Des sources ont déclaré à Reuters que le gouvernement avait également ordonné aux sociétés de télécommunications de bloquer les services Internet mobiles dans la région. Cette décision a non seulement affecté les manifestants, mais a également empêché les magasins et les restaurants de recevoir des paiements numériques par téléphone.

Ces mesures sont largement considérées par les groupes de défense des droits humains comme une tentative des autorités de contenir les manifestations et de prévenir toute nouvelle flambée de violence.

Un partisan du parti indien Cockroach Janata (CJP) se tient à côté des graffitis d'un cafard avec un stylo sur le site de protestation en cours à Jantar Mantar à Delhi.
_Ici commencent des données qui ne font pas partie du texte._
(** * MagicWorld native FFI shim: a shallow embedding of [native_ffi.c]

    The file follows the C source function by function.  Integers are
    mathematical integers with the wrap-around of their C type written
    out; the heap is a finite map from blocks to objects; a C function
    that touches memory is a state transformer that either returns or
    stops at undefined behaviour. *)

From Stdlib Require Import ZArith List Lia.
From Stdlib Require Import Strings.String Strings.Byte.
From stdpp Require Import base option list gmap.

Local Open Scope Z_scope.

(** ** Fixed-width integers *)

Module CInt.

(** The bit pattern of a 32-bit integer, and its reading as [int32_t]. *)
Definition to_u32 (z : Z) : Z := z mod 2 ^ 32.
Definition of_u32 (u : Z) : Z := if u <? 2 ^ 31 then u else u - 2 ^ 32.

Definition INT32_MIN : Z := - 2 ^ 31.
Definition INT32_MAX : Z := 2 ^ 31 - 1.
Definition int32 (z : Z) : Prop := INT32_MIN <= z <= INT32_MAX.

(** [a + b] on [int32_t]: the adder works on the two bit patterns and
    keeps the low 32 bits (the semantics CompCert gives to C's signed
    addition, and what the target's [add] instruction computes). *)
Definition add32 (a b : Z) : Z := of_u32 ((to_u32 a + to_u32 b) mod 2 ^ 32).

(** [int] is 32 bits wide and [size_t] 64 bits wide on the targets of
    the shim (LP64). *)
Definition INT_MAX : Z := 2 ^ 31 - 1.
Definition SIZE_WIDTH : Z := 64.
Definition size_t (z : Z) : Prop := 0 <= z < 2 ^ SIZE_WIDTH.
Definition size_add (a b : Z) : Z := (a + b) mod 2 ^ SIZE_WIDTH.
Definition size_of_nat (n : nat) : Z := Z.of_nat n mod 2 ^ SIZE_WIDTH.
Photo : Francis Mascarenhas/Reuters

Jeudi, Modi a déclaré que des tribunaux spéciaux seraient mis en place pour poursuivre les responsables de la fuite des copies d'examen. C'était sa première réponse publique à la crise. « Rien n’est plus important que le bien-être et l’avenir de nos jeunes ! » Modi a posté.

Mais le CJP a rejeté la proposition, affirmant que la réponse des tribunaux aux fuites de documents n'était qu'un aspect du problème. « Mais Modi ji, dites-nous pourquoi les fuites de papier se produisent dans ce pays ? a déclaré le porte-parole du CJP, Ashutosh Ranka.

“Pour toutes les autres questions, des tribunaux accélérés ont été créés dans ce pays, mais si ces tribunaux accélérés ont réellement résolu ces problèmes, vous connaissez la réponse à cette question, et nous aussi.”

Plus tard dans la journée, Modi a déclaré sur les réseaux sociaux que le gouvernement annoncerait des mesures plus strictes contre les fuites de documents lors d'une réunion du Cabinet vendredi.

Après que de grandes stars de Bollywood aient été critiquées pour leur silence face aux manifestations de jeunes, certains des plus grands acteurs indiens, dont Salman Khan, Alia Bhatt et Kareena Kapoor, ont partagé une publication sur les réseaux sociaux disant qu'il était réconfortant de voir des étudiants se rassembler pour lutter pour une cause.